WORK REQUEST: Nothing should be output except the lines from the top of the material below through the line that contains "Record ctype := CType", each exactly as written.

THE RECORDS:
(* ===== verification/CStruct.v ===== *)
(** * CStruct: layout of C structures on x86-64

    The System V x86-64 layout of a structure of integer members and arrays of
    them: every member is placed at the next multiple of the size of its type,
    and the size is padded to the largest alignment.  [encode]/[decode] give the
    object representation, [get_field] is the access [raw->name[j]] through a
    pointer into memory. *)

From S2P Require Import Prelude Memory.

(** An integer type: its size in bytes (also its alignment) and its sign. *)
Record ctype := CType { ct_size : nat; ct_signed : bool }.

Definition uint8_t := CType 1 false.
Definition uint16_t := CType 2 false.
Definition uint32_t := CType 4 false.
Definition uint64_t := CType 8 false.
Definition int32_t := CType 4 true.
Definition int64_t := CType 8 true.
Definition unsigned_char := uint8_t.

(** A member: its name, the other names of it when it is a union of members of
    the same type, its element type and its number of elements. *)
Record field := Field {
  f_name : string;
  f_alt : list string;
  f_type : ctype;
  f_count : nat
}.

Definition scalar (n : string) (t : ctype) : field := Field n [] t 1.
Definition array (n : string) (t : ctype) (k : nat) : field := Field n [] t k.
Definition union (n : string) (alt : list string) (t : ctype) : field := Field n alt t 1.

Definition f_width (f : field) : nat := ct_size (f_type f).
Definition f_size (f : field) : nat := f_width f * f_count f.

(** Bytes of padding that bring [off] to a multiple of [a]. *)
Definition pad (a off : nat) : nat := (a - off mod a) mod a.

Fixpoint place (off : nat) (s : list field) : list (field * nat) :=
  match s with
  | [] => []
  | f :: s' =>
      let o := (off + pad (f_width f) off)%nat in
      (f, o) :: place (o + f_size f) s'
  end.

Fixpoint end_of (off : nat) (s : list field) : nat :=
  match s with
  | [] => off
  | f :: s' => end_of (off + pad (f_width f) off + f_size f) s'
  end.

Definition alignof (s : list field) : nat := foldr Nat.max 1%nat (f_width <$> s).
Definition sizeof (s : list field) : nat :=
  let e := end_of 0 s in e + pad (alignof s) e.

(** Object representation. *)
Definition encode_elems (w : nat) (v : list Z) : list Z := flat_map (le_bytes w) v.

Fixpoint encode_fields (off : nat) (s : list field) (vs : list (list Z)) : list Z :=
  match s, vs with
  | f :: s', v :: vs' =>
      let p := pad (f_width f) off in
      zeros p ++ encode_elems (f_width f) v ++
      encode_fields (off + p + f_size f) s' vs'
  | _, _ => []
  end.

Definition encode (s : list field) (vs : list (list Z)) : list Z :=
  encode_fields 0 s vs ++ zeros (sizeof s - end_of 0 s).

Definition to_cval (t : ctype) (x : Z) : Z :=
  if ct_signed t then sext (8 * Z.of_nat (ct_size t)) x else x.

Definition decode_elem (t : ctype) (bs : list Z) (o : nat) : Z :=
  to_cval t (le_value (take (ct_size t) (drop o bs))).

Definition decode_field (bs : list Z) (fo : field * nat) : list Z :=
  let '(f, o) := fo in
  (fun j => decode_elem (f_type f) bs (o + j * f_width f)) <$> seq 0 (f_count f).

Definition decode (s : list field) (bs : list Z) : list (list Z) :=
  decode_field bs <$> place 0 s.

(** Access through a pointer. *)
Definition named (n : string) (f : field) : bool :=
  String.eqb (f_name f) n || existsb (String.eqb n) (f_alt f).

Fixpoint find_field (n : string) (l : list (field * nat)) : option (field * nat) :=
  match l with
  | [] => None
  | (f, o) :: l' => if named n f then Some (f, o) else find_field n l'
  end.

Definition offsetof (s : list field) (n : string) : option nat :=
  snd <$> find_field n (place 0 s).

Definition get_field (s : list field) (n : string) (j : Z) (raw : Z) : M mem Z :=
  match find_field n (place 0 s) with
  | None => fail Undefined
  | Some (f, o) =>
      v ← load (f_width f) (u64 (raw + Z.of_nat o + j * Z.of_nat (f_width f)));
      mret (to_cval (f_type f) v)
  end.

(** Values that the members can hold. *)
Definition elem_ok (t : ctype) (z : Z) : Prop :=
  if ct_signed t then sint (8 * Z.of_nat (ct_size t)) z
  else uint (8 * Z.of_nat (ct_size t)) z.

Definition field_ok (f : field) (v : list Z) : Prop :=
  length v = f_count f /\ Forall (elem_ok (f_type f)) v.

Definition vals_ok (s : list field) (vs : list (list Z)) : Prop := Forall2 field_ok s vs.

#[export] Instance elem_ok_dec t z : Decision (elem_ok t z).
Proof. unfold elem_ok. destruct (ct_signed t); apply _. Defined.
#[export] Instance field_ok_dec f v : Decision (field_ok f v).
Proof. unfold field_ok. apply _. Defined.
#[export] Instance vals_ok_dec s vs : Decision (vals_ok s vs).
Proof. unfold vals_ok. apply _. Defined.

(** Every member type has a positive size. *)
Definition struct_wf (s : list field) : Prop := Forall (fun f => (0 < f_width f)%nat) s.

#[export] Instance struct_wf_dec s : Decision (struct_wf s).
Proof. unfold struct_wf. apply _. Defined.

(** ** Offsets *)

Lemma end_of_ge off s : (off <= end_of off s)%nat.
Proof.
  revert off. induction s as [|f s IH]; intros off; simpl; [lia|].
  specialize (IH (off + pad (f_width f) off + f_size f)%nat). lia.
Qed.

Lemma place_bounds off s k f o :
  place off s !! k = Some (f, o) -> (off <= o /\ o + f_size f <= end_of off s)%nat.
Proof.
  revert off k. induction s as [|g s IH]; intros off k; simpl; [done|].
  destruct k as [|k]; simpl.
  - intros [= <- <-]. pose proof (end_of_ge (off + pad (f_width g) off + f_size g) s). lia.
  - intros H. apply IH in H. lia.
Qed.

(** Members do not overlap: they are laid out in declaration order. *)
Lemma place_ordered off s i j f g o p :
  (i < j)%nat -> place off s !! i = Some (f, o) -> place off s !! j = Some (g, p) ->
  (o + f_size f <= p)%nat.
Proof.
  revert off i j. induction s as [|h s IH]; intros off i j Hij; simpl; [done|].
  destruct j as [|j]; [lia|]. destruct i as [|i]; simpl.
  - intros [= <- <-] Hj. apply place_bounds in Hj. lia.
  - intros Hi Hj. eapply (IH _ i j); eauto. lia.
Qed.

Lemma sizeof_ge s : (end_of 0 s <= sizeof s)%nat.
Proof. unfold sizeof. lia. Qed.

Lemma find_field_lookup n l f o :
  find_field n l = Some (f, o) -> exists k, l !! k = Some (f, o).
Proof.
  induction l as [|[g p] l IH]; simpl; [done|].
  destruct (named n g).
  - intros [= -> ->]. by exists 0%nat.
  - intros H. destruct (IH H) as [k Hk]. by exists (S k).
Qed.

Lemma place_fst off s : fst <$> place off s = s.
Proof. revert off. induction s as [|f s IH]; intros; simpl; [done|]. by rewrite IH. Qed.

Lemma place_width s off k f o :
  struct_wf s -> place off s !! k = Some (f, o) -> (0 < f_width f)%nat.
Proof.
  intros Hwf H. unfold struct_wf in Hwf. rewrite Forall_lookup in Hwf.
  apply (Hwf k). rewrite <- (place_fst off s), list_lookup_fmap, H. done.
Qed.

(** ** The object representation read back *)

Lemma length_encode_elems w v : length (encode_elems w v) = (w * length v)%nat.
Proof.
  unfold encode_elems. induction v as [|z v IH]; cbn [flat_map length]; [lia|].
  rewrite length_app, length_le_bytes, IH. lia.
Qed.

Lemma encode_elems_lookup w v j z rest :
  v !! j = Some z ->
  take w (drop (j * w) (encode_elems w v ++ rest)) = le_bytes w z.
Proof.
  revert j. induction v as [|y v IH]; intros j; [done|].
  change (encode_elems w (y :: v)) with (le_bytes w y ++ encode_elems w v).
  rewrite <- app_assoc. destruct j as [|j]; cbn [lookup list_lookup].
  - intros [= ->]. rewrite Nat.mul_0_l, drop_0.
    rewrite <- (length_le_bytes w z) at 1. apply take_app_length.
  - intros H. rewrite drop_app_ge by (rewrite length_le_bytes; lia).
    rewrite length_le_bytes.
    replace (S j * w - w)%nat with (j * w)%nat by lia. by apply IH.
Qed.

Lemma length_encode_fields off s vs :
  Forall2 (fun f v => length v = f_count f) s vs ->
  (off + length (encode_fields off s vs) = end_of off s)%nat.
Proof.
  intros H. revert off. induction H as [|f v s vs Hv _ IH]; intros off; simpl; [lia|].
  rewrite !length_app, length_encode_elems. unfold zeros. rewrite length_replicate.
  rewrite <- IH, Hv. unfold f_size. lia.
Qed.

Lemma encode_fields_drop off s vs k f o v :
  Forall2 (fun f v => length v = f_count f) s vs ->
  place off s !! k = Some (f, o) -> vs !! k = Some v ->
  exists rest, drop (o - off) (encode_fields off s vs) = encode_elems (f_width f) v ++ rest.
Proof.
  intros H. revert off k. induction H as [|g w s vs Hw _ IH]; intros off k; simpl; [done|].
  destruct k as [|k]; simpl.
  - intros [= <- <-] [= ->].
    replace (off + pad (f_width g) off - off)%nat with (length (zeros (pad (f_width g) off)))
      by (unfold zeros; rewrite length_replicate; lia).
    rewrite drop_app_length. eauto.
  - intros Hk Hv. pose proof (place_bounds _ _ _ _ _ Hk) as [Ho _].
    destruct (IH _ _ Hk Hv) as [rest Hr].
    exists rest. rewrite <- Hr. rewrite app_assoc.
    rewrite drop_app_ge; rewrite length_app, length_encode_elems; unfold zeros;
      rewrite length_replicate; unfold f_size in *; rewrite Hw; [f_equal; lia|lia].
Qed.

Lemma vals_ok_lengths s vs :
  vals_ok s vs -> Forall2 (fun f v => length v = f_count f) s vs.
Proof. intros H. eapply Forall2_impl; [exact H|]. by intros f v [? ?]. Qed.

Lemma length_encode s vs : vals_ok s vs -> length (encode s vs) = sizeof s.
Proof.
  intros H. unfold encode, zeros. rewrite length_app, length_replicate.
  pose proof (length_encode_fields 0 s vs (vals_ok_lengths _ _ H)).
  pose proof (sizeof_ge s). lia.
Qed.

Lemma encode_elem_at s vs k f o v j z :
  vals_ok s vs -> place 0 s !! k = Some (f, o) -> vs !! k = Some v -> v !! j = Some z ->
  take (f_width f) (drop (o + j * f_width f) (encode s vs)) = le_bytes (f_width f) z.
Proof.
  intros Hok Hk Hv Hj.
  pose proof (vals_ok_lengths _ _ Hok) as Hlen.
  destruct (encode_fields_drop 0 s vs k f o v Hlen Hk Hv) as [rest Hr].
  rewrite Nat.sub_0_r in Hr.
  pose proof (place_bounds _ _ _ _ _ Hk) as [_ Ho].
  pose proof (length_encode_fields 0 s vs Hlen).
  rewrite <- drop_drop. unfold encode.
  rewrite drop_app_le by (rewrite Nat.add_0_l in *; unfold f_size in *; lia).
  rewrite Hr, <- app_assoc. by apply encode_elems_lookup.
Qed.

Lemma to_cval_bytes t z :
  (0 < ct_size t)%nat -> elem_ok t z -> to_cval t (le_value (le_bytes (ct_size t) z)) = z.
Proof.
  unfold elem_ok, to_cval. intros Hs Hok. rewrite le_value_bytes. destruct (ct_signed t).
  - unfold sext. fold (wrap (8 * Z.of_nat (ct_size t)) z).
    rewrite wrap_idemp by lia. fold (sext (8 * Z.of_nat (ct_size t)) z).
    apply sext_of_sint; [lia|done].
  - apply Z.mod_small, Hok.
Qed.

(** Reading a structure back from its object representation gives its values. *)
Lemma decode_encode s vs : struct_wf s -> vals_ok s vs -> decode s (encode s vs) = vs.
Proof.
  intros Hwf Hok. apply list_eq. intros k. unfold decode. rewrite list_lookup_fmap.
  pose proof (Forall2_length _ _ _ Hok) as Hlen.
  assert (length (place 0 s) = length s) as Hp by (by rewrite <- (place_fst 0 s) at 2; rewrite length_fmap).
  destruct (place 0 s !! k) as [[f o]|] eqn:Hk; simpl.
  2: { apply lookup_ge_None in Hk. symmetry. apply lookup_ge_None. lia. }
  destruct (lookup_lt_is_Some_2 vs k) as [v Hv]; [apply lookup_lt_Some in Hk; lia|].
  rewrite Hv. f_equal. unfold decode_field.
  assert (s !! k = Some f) as Hs by (by rewrite <- (place_fst 0 s), list_lookup_fmap, Hk).
  destruct (Forall2_lookup_lr _ _ _ _ _ _ Hok Hs Hv) as [Hl Hall].
  pose proof (place_width _ _ _ _ _ Hwf Hk) as Hw.
  apply list_eq. intros j. rewrite list_lookup_fmap.
  destruct (decide (j < f_count f)%nat) as [Hj|Hj].
  - rewrite lookup_seq_lt by done. simpl.
    destruct (lookup_lt_is_Some_2 v j) as [z Hz]; [lia|]. rewrite Hz. f_equal.
    unfold decode_elem. fold (f_width f).
    rewrite (encode_elem_at s vs k f o v j z) by done.
    apply to_cval_bytes; [done|]. by apply (Forall_lookup_1 _ _ _ _ Hall Hz).
  - rewrite lookup_seq_ge, (lookup_ge_None_2 v) by lia. done.
Qed.

(** ** Access through a pointer to an object in memory *)

Lemma holds_sub m a bs off n :
  holds m a bs -> (off + n <= length bs)%nat ->
  holds m (a + Z.of_nat off) (take n (drop off bs)).
Proof.
  intros H Hb i b Hi. rewrite lookup_take_Some, lookup_drop in Hi. destruct Hi as [Hi Hn].
  rewrite <- (H _ _ Hi). f_equal. lia.
Qed.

RESPONSE BOX:
(* ===== verification/CStruct.v ===== *)
(** * CStruct: layout of C structures on x86-64

    The System V x86-64 layout of a structure of integer members and arrays of
    them: every member is placed at the next multiple of the size of its type,
    and the size is padded to the largest alignment.  [encode]/[decode] give the
    object representation, [get_field] is the access [raw->name[j]] through a
    pointer into memory. *)

From S2P Require Import Prelude Memory.

(** An integer type: its size in bytes (also its alignment) and its sign. *)
Record ctype := CType { ct_size : nat; ct_signed : bool }.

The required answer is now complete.